======== Recorded data ========

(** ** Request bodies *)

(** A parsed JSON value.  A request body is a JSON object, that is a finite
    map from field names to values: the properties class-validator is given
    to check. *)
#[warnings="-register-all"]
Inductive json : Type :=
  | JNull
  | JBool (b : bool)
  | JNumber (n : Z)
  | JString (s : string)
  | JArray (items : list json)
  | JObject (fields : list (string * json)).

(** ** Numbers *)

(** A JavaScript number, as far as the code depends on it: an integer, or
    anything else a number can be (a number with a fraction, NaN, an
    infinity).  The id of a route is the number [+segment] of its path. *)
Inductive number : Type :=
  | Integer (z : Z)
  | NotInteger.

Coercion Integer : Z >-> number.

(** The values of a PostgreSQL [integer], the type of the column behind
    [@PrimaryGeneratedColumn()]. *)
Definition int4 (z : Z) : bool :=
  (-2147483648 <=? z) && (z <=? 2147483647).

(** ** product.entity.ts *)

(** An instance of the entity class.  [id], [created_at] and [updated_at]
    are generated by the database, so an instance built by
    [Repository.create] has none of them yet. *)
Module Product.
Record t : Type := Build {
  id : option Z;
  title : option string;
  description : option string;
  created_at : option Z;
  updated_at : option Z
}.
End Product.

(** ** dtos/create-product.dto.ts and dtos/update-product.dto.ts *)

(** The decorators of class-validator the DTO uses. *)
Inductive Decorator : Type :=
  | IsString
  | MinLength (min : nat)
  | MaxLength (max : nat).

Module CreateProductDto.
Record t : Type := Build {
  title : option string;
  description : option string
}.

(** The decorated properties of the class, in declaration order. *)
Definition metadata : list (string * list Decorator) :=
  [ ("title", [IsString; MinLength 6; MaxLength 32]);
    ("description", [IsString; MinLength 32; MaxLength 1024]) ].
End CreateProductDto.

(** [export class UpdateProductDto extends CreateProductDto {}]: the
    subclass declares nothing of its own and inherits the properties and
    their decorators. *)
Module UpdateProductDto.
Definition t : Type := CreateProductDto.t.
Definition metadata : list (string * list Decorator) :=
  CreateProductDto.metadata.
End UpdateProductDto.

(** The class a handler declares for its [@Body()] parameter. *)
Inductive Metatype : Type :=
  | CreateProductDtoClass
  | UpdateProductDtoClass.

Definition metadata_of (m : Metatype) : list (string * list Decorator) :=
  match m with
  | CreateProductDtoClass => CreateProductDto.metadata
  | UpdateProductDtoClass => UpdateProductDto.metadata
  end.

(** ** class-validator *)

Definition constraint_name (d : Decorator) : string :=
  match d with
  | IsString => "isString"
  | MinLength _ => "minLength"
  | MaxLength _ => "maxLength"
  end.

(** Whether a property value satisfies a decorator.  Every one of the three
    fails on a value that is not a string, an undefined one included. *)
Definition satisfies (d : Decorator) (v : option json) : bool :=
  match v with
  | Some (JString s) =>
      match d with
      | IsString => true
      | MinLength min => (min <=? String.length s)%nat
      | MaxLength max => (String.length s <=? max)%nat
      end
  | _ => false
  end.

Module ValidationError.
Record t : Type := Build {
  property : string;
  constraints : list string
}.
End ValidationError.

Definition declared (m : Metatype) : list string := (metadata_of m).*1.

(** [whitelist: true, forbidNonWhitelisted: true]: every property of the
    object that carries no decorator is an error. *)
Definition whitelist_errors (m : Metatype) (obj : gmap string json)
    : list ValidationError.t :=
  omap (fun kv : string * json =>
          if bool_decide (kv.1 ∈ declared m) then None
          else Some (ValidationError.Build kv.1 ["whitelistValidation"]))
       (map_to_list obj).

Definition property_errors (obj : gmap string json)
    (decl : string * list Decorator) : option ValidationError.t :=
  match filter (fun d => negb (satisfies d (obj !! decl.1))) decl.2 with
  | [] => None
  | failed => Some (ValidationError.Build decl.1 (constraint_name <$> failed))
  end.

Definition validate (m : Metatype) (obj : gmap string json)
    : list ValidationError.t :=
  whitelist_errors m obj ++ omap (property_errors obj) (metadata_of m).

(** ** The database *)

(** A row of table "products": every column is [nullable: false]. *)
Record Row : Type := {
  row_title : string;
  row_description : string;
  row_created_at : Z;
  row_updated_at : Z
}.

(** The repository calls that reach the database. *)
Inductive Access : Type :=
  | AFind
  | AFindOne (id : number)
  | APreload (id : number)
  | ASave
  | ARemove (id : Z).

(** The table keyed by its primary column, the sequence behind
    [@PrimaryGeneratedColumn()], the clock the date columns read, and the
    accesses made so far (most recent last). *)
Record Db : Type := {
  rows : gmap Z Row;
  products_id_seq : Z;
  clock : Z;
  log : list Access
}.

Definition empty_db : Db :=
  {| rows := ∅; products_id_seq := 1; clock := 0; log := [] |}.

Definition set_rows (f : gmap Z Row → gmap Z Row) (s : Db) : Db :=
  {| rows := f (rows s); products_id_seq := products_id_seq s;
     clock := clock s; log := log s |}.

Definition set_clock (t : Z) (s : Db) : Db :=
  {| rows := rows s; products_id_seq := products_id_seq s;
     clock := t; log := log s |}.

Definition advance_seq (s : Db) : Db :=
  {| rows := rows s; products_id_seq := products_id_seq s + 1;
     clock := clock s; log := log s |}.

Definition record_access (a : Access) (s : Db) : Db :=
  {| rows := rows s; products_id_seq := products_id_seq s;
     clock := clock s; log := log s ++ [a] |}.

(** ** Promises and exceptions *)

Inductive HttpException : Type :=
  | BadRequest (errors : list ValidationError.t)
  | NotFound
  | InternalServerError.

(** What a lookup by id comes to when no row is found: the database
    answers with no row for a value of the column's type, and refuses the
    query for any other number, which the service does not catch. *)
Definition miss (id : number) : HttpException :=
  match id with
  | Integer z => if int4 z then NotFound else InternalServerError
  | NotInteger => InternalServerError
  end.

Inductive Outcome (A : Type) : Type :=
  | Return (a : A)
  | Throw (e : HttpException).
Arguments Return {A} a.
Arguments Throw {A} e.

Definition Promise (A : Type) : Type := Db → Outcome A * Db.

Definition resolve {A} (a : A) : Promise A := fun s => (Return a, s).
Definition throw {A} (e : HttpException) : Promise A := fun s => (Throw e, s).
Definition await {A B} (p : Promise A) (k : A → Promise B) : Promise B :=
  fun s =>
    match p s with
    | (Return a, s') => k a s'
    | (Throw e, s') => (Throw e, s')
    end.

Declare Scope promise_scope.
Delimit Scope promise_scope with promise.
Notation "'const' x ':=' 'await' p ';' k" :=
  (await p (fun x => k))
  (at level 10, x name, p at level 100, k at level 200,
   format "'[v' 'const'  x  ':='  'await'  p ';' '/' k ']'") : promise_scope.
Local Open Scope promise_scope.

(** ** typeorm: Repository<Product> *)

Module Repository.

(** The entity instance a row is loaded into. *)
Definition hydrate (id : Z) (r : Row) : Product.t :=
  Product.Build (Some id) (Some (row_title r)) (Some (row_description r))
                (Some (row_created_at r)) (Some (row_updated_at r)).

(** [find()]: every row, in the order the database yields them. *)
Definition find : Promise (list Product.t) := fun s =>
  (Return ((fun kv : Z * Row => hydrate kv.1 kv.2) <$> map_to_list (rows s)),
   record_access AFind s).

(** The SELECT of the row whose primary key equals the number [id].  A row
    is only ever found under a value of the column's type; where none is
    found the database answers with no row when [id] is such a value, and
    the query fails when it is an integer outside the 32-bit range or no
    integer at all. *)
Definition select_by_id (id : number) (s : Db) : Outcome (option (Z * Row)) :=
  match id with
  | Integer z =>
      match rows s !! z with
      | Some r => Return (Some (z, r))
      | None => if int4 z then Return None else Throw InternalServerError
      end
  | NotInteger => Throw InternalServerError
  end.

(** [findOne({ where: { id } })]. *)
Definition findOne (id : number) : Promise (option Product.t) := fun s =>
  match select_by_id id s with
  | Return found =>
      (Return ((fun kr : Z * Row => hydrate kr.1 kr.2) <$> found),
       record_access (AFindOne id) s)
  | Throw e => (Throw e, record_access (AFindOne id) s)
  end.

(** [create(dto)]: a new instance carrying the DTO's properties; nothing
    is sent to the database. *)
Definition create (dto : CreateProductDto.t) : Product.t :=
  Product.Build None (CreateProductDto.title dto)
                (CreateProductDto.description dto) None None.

========
======== Recorded data ========

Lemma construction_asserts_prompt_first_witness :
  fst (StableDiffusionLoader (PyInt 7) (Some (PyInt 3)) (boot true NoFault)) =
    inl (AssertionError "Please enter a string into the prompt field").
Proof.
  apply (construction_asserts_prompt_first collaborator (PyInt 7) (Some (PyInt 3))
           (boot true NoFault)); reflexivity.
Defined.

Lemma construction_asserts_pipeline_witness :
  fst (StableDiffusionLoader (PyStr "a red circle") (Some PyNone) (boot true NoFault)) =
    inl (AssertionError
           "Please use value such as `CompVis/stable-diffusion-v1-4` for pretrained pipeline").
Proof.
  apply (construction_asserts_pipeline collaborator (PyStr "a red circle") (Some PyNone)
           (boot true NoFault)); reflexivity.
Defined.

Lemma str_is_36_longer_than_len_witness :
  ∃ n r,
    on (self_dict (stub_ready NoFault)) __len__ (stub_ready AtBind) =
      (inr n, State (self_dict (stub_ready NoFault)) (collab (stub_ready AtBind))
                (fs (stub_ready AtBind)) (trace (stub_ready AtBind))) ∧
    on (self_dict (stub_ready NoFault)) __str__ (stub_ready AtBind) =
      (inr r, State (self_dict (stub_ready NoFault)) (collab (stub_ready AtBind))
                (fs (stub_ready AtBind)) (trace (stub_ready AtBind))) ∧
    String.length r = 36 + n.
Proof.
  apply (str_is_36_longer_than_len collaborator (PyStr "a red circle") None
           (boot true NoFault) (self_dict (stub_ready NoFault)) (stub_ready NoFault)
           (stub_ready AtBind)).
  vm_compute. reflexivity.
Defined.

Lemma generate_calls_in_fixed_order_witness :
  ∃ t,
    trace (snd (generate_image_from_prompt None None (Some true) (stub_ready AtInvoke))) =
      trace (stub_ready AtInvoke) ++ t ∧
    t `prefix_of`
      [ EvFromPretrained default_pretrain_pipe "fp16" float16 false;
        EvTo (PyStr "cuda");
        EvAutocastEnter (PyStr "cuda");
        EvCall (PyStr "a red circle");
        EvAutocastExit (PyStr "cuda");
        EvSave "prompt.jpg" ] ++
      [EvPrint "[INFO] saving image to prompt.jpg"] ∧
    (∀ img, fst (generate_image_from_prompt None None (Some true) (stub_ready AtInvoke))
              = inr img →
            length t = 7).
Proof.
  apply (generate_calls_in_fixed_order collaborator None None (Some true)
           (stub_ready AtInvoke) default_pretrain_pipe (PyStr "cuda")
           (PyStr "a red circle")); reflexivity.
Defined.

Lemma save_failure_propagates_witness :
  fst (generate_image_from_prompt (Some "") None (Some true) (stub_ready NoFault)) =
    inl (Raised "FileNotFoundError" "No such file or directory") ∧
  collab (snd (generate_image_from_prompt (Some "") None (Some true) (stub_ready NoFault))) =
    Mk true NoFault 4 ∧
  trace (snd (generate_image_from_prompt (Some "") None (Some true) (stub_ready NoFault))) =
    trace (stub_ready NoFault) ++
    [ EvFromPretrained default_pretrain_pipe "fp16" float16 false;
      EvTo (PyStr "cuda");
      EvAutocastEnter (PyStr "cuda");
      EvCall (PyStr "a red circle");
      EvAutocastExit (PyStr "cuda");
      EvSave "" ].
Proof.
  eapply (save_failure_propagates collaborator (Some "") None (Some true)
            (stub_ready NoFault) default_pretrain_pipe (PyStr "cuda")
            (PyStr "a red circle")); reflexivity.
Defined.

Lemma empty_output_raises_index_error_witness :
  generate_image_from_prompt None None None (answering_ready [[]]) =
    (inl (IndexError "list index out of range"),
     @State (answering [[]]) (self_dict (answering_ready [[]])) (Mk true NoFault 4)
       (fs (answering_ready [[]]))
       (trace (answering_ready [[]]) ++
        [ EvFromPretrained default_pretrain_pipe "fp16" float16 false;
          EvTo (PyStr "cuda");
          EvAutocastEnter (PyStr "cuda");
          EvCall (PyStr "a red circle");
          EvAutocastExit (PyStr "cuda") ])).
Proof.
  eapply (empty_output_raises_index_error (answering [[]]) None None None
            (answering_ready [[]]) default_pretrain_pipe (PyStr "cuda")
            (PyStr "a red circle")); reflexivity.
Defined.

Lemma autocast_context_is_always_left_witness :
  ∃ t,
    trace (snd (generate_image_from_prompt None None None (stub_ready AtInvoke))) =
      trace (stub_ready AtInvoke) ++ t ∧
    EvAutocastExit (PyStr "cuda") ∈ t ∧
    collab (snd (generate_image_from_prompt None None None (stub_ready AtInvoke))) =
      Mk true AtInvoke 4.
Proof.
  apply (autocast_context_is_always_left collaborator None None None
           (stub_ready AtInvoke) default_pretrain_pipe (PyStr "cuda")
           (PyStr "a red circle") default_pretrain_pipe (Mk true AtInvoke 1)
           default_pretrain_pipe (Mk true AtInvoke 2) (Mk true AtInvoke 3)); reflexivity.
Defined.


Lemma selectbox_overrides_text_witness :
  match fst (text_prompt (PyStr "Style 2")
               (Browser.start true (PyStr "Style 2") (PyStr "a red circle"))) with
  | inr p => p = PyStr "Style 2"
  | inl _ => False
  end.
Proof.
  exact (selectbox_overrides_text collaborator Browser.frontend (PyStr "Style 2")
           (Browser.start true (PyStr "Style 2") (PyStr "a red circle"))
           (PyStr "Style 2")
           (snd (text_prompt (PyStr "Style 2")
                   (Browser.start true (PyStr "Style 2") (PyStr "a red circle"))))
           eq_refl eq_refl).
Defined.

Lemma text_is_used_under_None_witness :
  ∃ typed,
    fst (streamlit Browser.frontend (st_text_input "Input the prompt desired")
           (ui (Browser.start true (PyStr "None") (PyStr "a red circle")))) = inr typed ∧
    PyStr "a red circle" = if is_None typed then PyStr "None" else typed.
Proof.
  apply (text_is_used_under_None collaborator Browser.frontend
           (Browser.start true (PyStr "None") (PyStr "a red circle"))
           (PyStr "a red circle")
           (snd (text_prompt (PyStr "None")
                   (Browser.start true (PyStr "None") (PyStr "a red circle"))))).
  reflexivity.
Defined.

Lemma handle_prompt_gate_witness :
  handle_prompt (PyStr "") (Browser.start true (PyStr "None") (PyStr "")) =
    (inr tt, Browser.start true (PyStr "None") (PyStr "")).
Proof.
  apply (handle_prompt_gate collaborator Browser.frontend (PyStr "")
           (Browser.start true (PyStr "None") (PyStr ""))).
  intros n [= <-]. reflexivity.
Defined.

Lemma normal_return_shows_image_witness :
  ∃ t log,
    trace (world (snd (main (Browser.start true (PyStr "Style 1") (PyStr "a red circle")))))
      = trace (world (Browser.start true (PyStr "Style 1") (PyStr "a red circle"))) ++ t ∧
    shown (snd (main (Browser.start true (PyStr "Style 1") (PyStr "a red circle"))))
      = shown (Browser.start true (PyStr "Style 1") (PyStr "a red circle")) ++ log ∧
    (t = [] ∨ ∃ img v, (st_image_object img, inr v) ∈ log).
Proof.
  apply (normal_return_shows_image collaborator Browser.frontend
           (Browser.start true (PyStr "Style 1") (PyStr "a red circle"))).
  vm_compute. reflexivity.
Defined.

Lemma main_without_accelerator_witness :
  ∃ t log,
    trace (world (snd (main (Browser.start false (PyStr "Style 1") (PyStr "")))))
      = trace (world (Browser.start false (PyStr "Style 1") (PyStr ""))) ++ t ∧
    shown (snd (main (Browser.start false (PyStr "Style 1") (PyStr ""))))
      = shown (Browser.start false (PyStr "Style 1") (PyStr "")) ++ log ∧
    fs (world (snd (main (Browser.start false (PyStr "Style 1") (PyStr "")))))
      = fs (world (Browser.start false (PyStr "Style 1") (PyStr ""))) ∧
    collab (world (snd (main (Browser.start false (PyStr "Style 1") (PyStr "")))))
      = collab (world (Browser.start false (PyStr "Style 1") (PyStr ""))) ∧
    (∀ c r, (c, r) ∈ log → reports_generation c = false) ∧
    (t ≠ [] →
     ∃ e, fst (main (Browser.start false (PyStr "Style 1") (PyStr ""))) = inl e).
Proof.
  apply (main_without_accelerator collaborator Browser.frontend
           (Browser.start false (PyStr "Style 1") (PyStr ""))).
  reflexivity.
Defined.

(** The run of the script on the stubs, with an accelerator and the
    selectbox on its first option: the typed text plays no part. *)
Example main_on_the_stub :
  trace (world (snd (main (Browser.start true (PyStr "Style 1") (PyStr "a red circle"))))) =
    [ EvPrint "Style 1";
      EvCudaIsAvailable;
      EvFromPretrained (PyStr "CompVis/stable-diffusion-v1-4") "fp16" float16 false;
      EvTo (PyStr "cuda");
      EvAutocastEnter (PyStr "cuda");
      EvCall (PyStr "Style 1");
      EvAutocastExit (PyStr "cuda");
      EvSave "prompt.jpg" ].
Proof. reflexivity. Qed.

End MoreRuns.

========

* **Exercise prompt**
For the word "AtBind", go through the records and show each line that carries it.

* **Result of this exercise**
    on (self_dict (stub_ready NoFault)) __len__ (stub_ready AtBind) =
      (inr n, State (self_dict (stub_ready NoFault)) (collab (stub_ready AtBind))
                (fs (stub_ready AtBind)) (trace (stub_ready AtBind))) ∧
    on (self_dict (stub_ready NoFault)) __str__ (stub_ready AtBind) =
      (inr r, State (self_dict (stub_ready NoFault)) (collab (stub_ready AtBind))
                (fs (stub_ready AtBind)) (trace (stub_ready AtBind))) ∧
           (stub_ready AtBind)).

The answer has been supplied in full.